> YOUR INSTRUCTIONS
Print nothing but the lines below starting at the line that holds "(** C9: Creating" and ending at the line that holds "requests and any", including both, each exactly as written.

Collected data
Lemma triple_bind {A B} (P : A → Prop) (Q : B → Database → Prop) (m : Cli A) (k : A → Cli B) :
  triple (fun a _ => P a) m → (∀ a, P a → triple Q (k a)) → triple Q (cli_bind m k).
Proof.
  intros Hm Hk s r s' Hs. unfold cli_bind. destruct (m s) as [[a|e] s1] eqn:E.
  - destruct (Hm _ _ _ Hs E) as (H1 & E1 & Ha). intros Hx. destruct (Hk a (Ha a eq_refl) _ _ _ H1 Hx) as (H2 & E2 & Hb).
    split_and!; [done|by etrans|done].
  - intros [= <- <-]. by destruct (Hm _ _ _ Hs E) as (H1 & E1 & _).
Qed.

(** A request, whatever becomes of it on the link. *)
Lemma triple_send {A} (m : Eng OperatorError A) ok route r (P : Body → Database → Prop) :
  router slots header_value header_text decode_create user_version route r = respond m ok →
  keeps (on_db (sound_step cli_identity spec)) m →
  (∀ w a w' b, sound_world w → m w = (Ok a, w') → received (ok a) = Ok b → P b (wo_db w')) →
  triple P (send slots header_value header_text decode_create user_version link route r).
Proof.
  intros Hr Hm HP [w n] res s' Hs. unfold send. rewrite Hr. unfold respond.
  destruct (m w) as [[a|e] w1] eqn:E; destruct (sound_world_keeps _ _ _ _ Hm E Hs) as [H1 E1];
    destruct (link n); cbn beta iota; cbn [snd]; intros [= <- <-]; cbn [fst]; split_and!; try done.
  - intros b Hb. exact (HP _ _ _ _ Hs E Hb).
  - intros b. unfold received. cbn [rsp_status rsp_body problem_response].
    destruct (_ && _) eqn:Es; [|done]. exfalso. clear -Es. unfold problem_from in Es. destruct (problem_of e) as [[] t]; done.
Qed.

Lemma epoch_triple :
  triple (fun e _ => e = generation) (command_epoch slots header_value header_text decode_create user_version link).
Proof.
  unfold command_epoch. eapply (triple_bind (fun b => ∀ s, b = BodySystem s → sr_command_epoch s = generation)).
  - unfold client_get. eapply triple_send; [reflexivity| |].
    + unfold service_system, service_journal_head, of_store. repeat (apply keeps_bind; [apply _|apply keeps_map_err, read_sound, others|intros ?]).
      intros w. reflexivity.
    + intros w a w' b Hw Hx [= <-] s [= <-]. by eapply system_generation.
  - intros b Hb. destruct b; try (apply triple_try; done). apply triple_try. intros e db [= <-]. by apply Hb.
Qed.

(** A request refused before it reaches the service. *)
Lemma triple_refused route r p (P : Body → Database → Prop) :
  router slots header_value header_text decode_create user_version route r = refuse p → pb_status p = 428%Z →
  triple P (send slots header_value header_text decode_create user_version link route r).
Proof.
  intros Hr Hp [w n] res s' Hs. unfold send. rewrite Hr. unfold refuse, problem_response, received. cbn [rsp_status rsp_body].
  rewrite Hp. cbn. destruct (link n); by intros [= <- <-].
Qed.

(** What a printed body says, and what it left in the store. *)
Definition created (b : Body) (db : Database) : Prop :=
  ∃ view, b = BodyGoal (response view) ∧ shown cli_identity spec view ∧
    goal_stored cli_identity spec db ∧ task_stored cli_identity db.

Lemma header_Ok value x : header header_value value = Ok x → header_value value = Some x.
Proof. unfold header. destruct (header_value value); [by intros [= <-]|done]. Qed.

Lemma post_triple :
  triple created (client_post slots header_value header_text decode_create user_version link PostGoals generation id None
                    (encode_create (payload q))).
Proof.
  unfold client_post. eapply (triple_bind (fun e => header_value generation = Some e)).
  { apply triple_try. intros e _. apply header_Ok. }
  intros e He. eapply (triple_bind (fun i => header_value id = Some i)).
  { apply triple_try. intros i _. apply header_Ok. }
  intros i Hi. eapply (triple_bind (fun tag => tag = None)); [by apply triple_try; intros ? ? [= <-]|]. intros tag ->.
  set (r := {| hr_body := encode_create (payload q) |}).
  assert (∀ hash, identity_from_headers header_text r hash =
    Ok {| ci_epoch := generation; ci_id := id; ci_request_hash := hash |} ∨
    ∃ p, identity_from_headers header_text r hash = Err p) as Hid.
  { intros hash. unfold identity_from_headers, required, r. cbn -[is_empty].
    rewrite (header_roundtrip _ _ He), (header_roundtrip _ _ Hi).
    destruct (is_empty generation); cbn [try_bind]; [by right; eexists|]. destruct (is_empty id); [by right; eexists|by left]. }
  assert (router slots header_value header_text decode_create user_version PostGoals r = goals_create slots header_value header_text decode_create r)
    as Hroute by done.
  unfold goals_create in Hroute. cbn [hr_body r] in Hroute. rewrite create_roundtrip, q_spec in Hroute.
  destruct (Hid (request_hash "POST" "/api/v1/goals" (goal_to_value spec))) as [E|[p E]]; rewrite E in Hroute.
  - eapply triple_send; [exact Hroute|apply service_create_sound, others|].
    intros w view w' b Hw Hx [= <-]. exists view. split; [done|].
    destruct (sound_world_keeps _ _ _ _ (service_create_sound _ _ _ others) Hx Hw) as [[[_ _ Hg Ht] _] _].
    destruct (service_create_shown _ _ _ others _ _ _ spec_wf (proj1 Hw) Hx) as (Hsh & L1 & L2).
    split_and!; [done|by apply Hg|by apply Ht].
  - eapply triple_refused; [exact Hroute|by eapply identity_refused].
Qed.

Lemma typed_triple :
  triple (fun out db => ∃ b, out = PrintedBody b ∧ created b db)
    (run_command slots header_value header_text encode_create decode_create user_version link random gone polls
       encode_event decode_event frames_of v).
Proof.
  unfold run_command. rewrite v_command. unfold run_create. eapply triple_bind; [exact epoch_triple|]. intros e ->.
  eapply (triple_bind (fun i => i = id)).
  { unfold command_id. rewrite v_id. destruct (is_empty _); apply (triple_try _ _); [done|]. by intros ? ? [= <-]. }
  intros i ->. intros s r s' Hs. unfold cli_bind.
  destruct (client_post _ _ _ _ _ _ _ _ _ _ _ s) as [[b|f] s1] eqn:E;
    destruct (post_triple _ _ _ Hs E) as (H1 & E1 & Hb).
  - unfold printed, cli_try. intros [= <- <-]. split_and!; [done|done|]. intros out. destruct (is_goal b); [|done].
    intros [= <-]. exists b. split; [done|by apply Hb].
  - intros [= <- <-]. by split_and!.
Qed.

Lemma created_evolves b db db' : evolves db db' → created b db → created b db'.
Proof.
  intros He (view & -> & Hs & Hg & Ht). exists view.
  split_and!; [done|done|by eapply goal_stored_evolves|by eapply task_stored_evolves].
Qed.

Lemma typed_again_created times s outs s' :
  sound_world s.1 →
  typed_again slots header_value header_text encode_create decode_create user_version link random gone polls
    encode_event decode_event frames_of times v s = (outs, s') →
  sound_world s'.1 ∧ evolves (wo_db s.1) (wo_db s'.1) ∧
  ∀ out, Ok out ∈ outs → ∃ b, out = PrintedBody b ∧ created b (wo_db s'.1).
Proof.
  revert s outs. induction times as [|times IH]; intros s outs Hs; cbn [typed_again].
  { intros [= <- <-]. split_and!; [done|done|]. by intros out Hin%not_elem_of_nil. }
  destruct (run_command _ _ _ _ _ _ _ _ _ _ _ _ _ v s) as [r s1] eqn:E1. destruct (typed_triple _ _ _ Hs E1) as (H1 & V1 & Ho).
  destruct (typed_again _ _ _ _ _ _ _ _ _ _ _ _ _ times v s1) as [rest s2] eqn:E2. intros [= <- <-].
  destruct (IH _ _ H1 E2) as (H2 & V2 & Hrest). split_and!; [done|by etrans|].
  intros out [Hr|Hin]%elem_of_cons; [|by apply Hrest]. destruct (Ho out (eq_sym Hr)) as (b & -> & Hb).
  exists b. split; [done|by eapply created_evolves].
Qed.
End CreateAgain.

(** C9: Creating a Goal from the command line is safe to repeat. Type one [goal create]
    with one [--command-id] any number of times, over a link that loses any of its
    requests and any of its answers, to a daemon that serves others in between and fails
    as it may: whatever is printed is the one Goal that was asked for, at its first
    revision with the Task planned for it, and the store holds exactly one such Goal and
    one such Task. *)
Theorem cli_create_exactly_once `{Sha256} slots header_value header_text encode_create decode_create user_version
    link random gone polls encode_event decode_event frames_of generation id spec v q times w n j seq outs s' :
  let who := cli_identity generation id spec in
  (∀ s t, header_value s = Some t → header_text t = Some s) →
  iv_command v = CliGoalCreate q → iv_command_id v = Some id →
  decode_create (encode_create (payload q)) = Ok (payload q) → spec_from (payload q) = Ok spec →
  wf_goal spec = true → (∀ i r, r ∈ slot_before (slots i) → own_step who spec r) →
  valid MIGRATIONS (wo_db w) → kernel (wo_db w) generation j seq →
  ~ in_ledger (wo_db w) (identity_command (identity_step who "goal-create") "goal.created") →
  ~ in_ledger (wo_db w) (identity_command (identity_step who "goal-materialize") "task.materialized") →
  typed_again slots header_value header_text encode_create decode_create user_version link random gone polls
    encode_event decode_event frames_of times v (w, n) = (outs, s') →
  ∀ out, Ok out ∈ outs → ∃ view,
    out = PrintedBody (BodyGoal (response view)) ∧ shown who spec view ∧
    length (List.filter (col_is "id" (SText (gv_id view))) (rows (wo_db s'.1) "goals")) = 1 ∧
    length (List.filter (col_is "id" (SText (derive_command_id generation id "task"))) (rows (wo_db s'.1) "tasks")) = 1.
Proof.
  intros who Hh Hc Hi Hr Hq Hwf Ho Hv Hk L1 L2 Hx out Hin.
  assert (sound_world generation id spec w) as Hs.
  { split; [|by destruct Hk]. split; [done|by exists generation, j, seq|done|done]. }
  destruct (typed_again_created slots header_value header_text encode_create decode_create user_version link random gone
    polls encode_event decode_event frames_of Hh generation id spec v q Hc Hi Hr Hq Ho Hwf times (w, n) outs s' Hs Hx)
    as ([[Hv' _ _ _] _] & _ & Hall).
  destruct (Hall out Hin) as (b & -> & view & -> & Hsh & [(r & Hr1 & Hid & _) _] & t & Ht & Htid & _).
  exists view. split_and!; [done|done|..]; [destruct Hsh as [-> _]|]; by eapply one_row; [apply _|..].
Qed.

> OUTPUT FOR THIS TASK
(** C9: Creating a Goal from the command line is safe to repeat. Type one [goal create]
    with one [--command-id] any number of times, over a link that loses any of its
    requests and any of its answers, to a daemon that serves others in between and fails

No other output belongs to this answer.